Hamilton looked like even less of a possibility when Crawford was one of the pieces coming to Chavez Ravine in the blockbuster trade with the Boston Red Sox. With all three outfield spots spoken for, where would Hamilton play for the Dodgers?
So perhaps it shouldn't be a surprise that ESPN's Buster Olney heard from sources that the Dodgers were "open to the idea" of trading Ethier. CBS Sports' Jon Heyman soon followed up with a report that said Ethier wouldn't be traded. But they can't both be right.

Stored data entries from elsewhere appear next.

Lemma trie_enumerate_partition_witness :
  ∃ tr r, trie_rep Z.ltb AF_INET demo_map tr ∧ trie_enumerate Z.ltb [] tr = Ok (r, tr) ∧
    ∀ v, v ∈ r.*1 ↔ ∃ k, demo_map !! k = Some v.
Proof.
  destruct demo_trie as [tr R].
  destruct (trie_enumerate_partition Z.ltb AF_INET demo_map tr ltac:(by left) R) as (r & H1 & _ & H2 & _).
  exists tr, r. by split_and!.
Defined.

Lemma trie_get_prefixes_exact_witness :
  ∃ tr ips, trie_rep Z.ltb AF_INET demo_map tr ∧ trie_get_prefixes Z.ltb 2%Z tr = Ok (ips, tr) ∧
    ip4 10 1 0 0 16 ∈ ips.
Proof.
  destruct demo_trie as [tr R].
  destruct (trie_get_prefixes_exact Z.ltb AF_INET demo_map tr 2%Z ltac:(by left) R) as (ips & H1 & _ & H2).
  exists tr, ips. split_and!; [done..|]. apply H2. split; [ip4_auto|]. by split.
Defined.

Lemma trie_copy_from_copies_witness :
  ∃ tr tr0 tr', trie_rep Z.ltb AF_INET demo_map tr ∧ trie_copy_from Z.ltb tr tr0 = Ok (tt, tr') ∧
    trie_rep Z.ltb AF_INET demo_map tr'.
Proof.
  destruct demo_trie as [tr R]. destruct (trie_new_spec Z.ltb AF_INET ltac:(by left)) as (tr0 & _ & R0).
  destruct (trie_copy_from_copies Z.ltb AF_INET AF_INET ∅ demo_map tr0 tr ltac:(by left) ltac:(by left) R0 R)
    as (tr' & H1 & H2); [by vm_compute|]. by exists tr, tr0, tr'.
Defined.

(** ** The patricia tree *)
Section PatriciaClaims.
Context {T : Type}.
Implicit Types (t : ptree T) (st : patricia_tree_t T).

Heyman's source told him that one of the reasons the Dodgers would hold on to Ethier is because Kemp and Crawford might not be available at the beginning of the season while they recover from shoulder and elbow injuries, respectively.
But that hardly means the team wouldn't trade Ethier if it meant clearing a space on the roster and payroll for Hamilton.
If anything, it could mean that Colletti wouldn't trade Ethier while Kemp and Crawford were sidelined. Of course, he'd become trade bait the instant one of those players returned.
Any team looking for a left-handed power hitter for a corner outfield spot would probably be interested in Ethier. His deal might even be cheaper than what Nick Swisher gets on the open market.
The competition for Hamilton's services figures to be fierce, even with his reported contract demands. But MLB's other big spenders, the Yankees and Red Sox, are supposedly looking to reign in spending a bit. The Angels have an outfield glut, but could have an opening if Torii Hunter leaves as a free agent and GM Jerry Dipoto is able to trade Vernon Wells.
That could create an opportunity for the Dodgers to blow the competition away with a humongous offer, perhaps exceeding what Hamilton is allegedly seeking. The team can then figure out where Hamilton fits and how the rest of the roster works out later.
Hey, it's how the Dodgers did business at the trade deadline. Get the players and figure out the other details afterwards. If it meant getting a player of Hamilton's talent, why worry about the small stuff?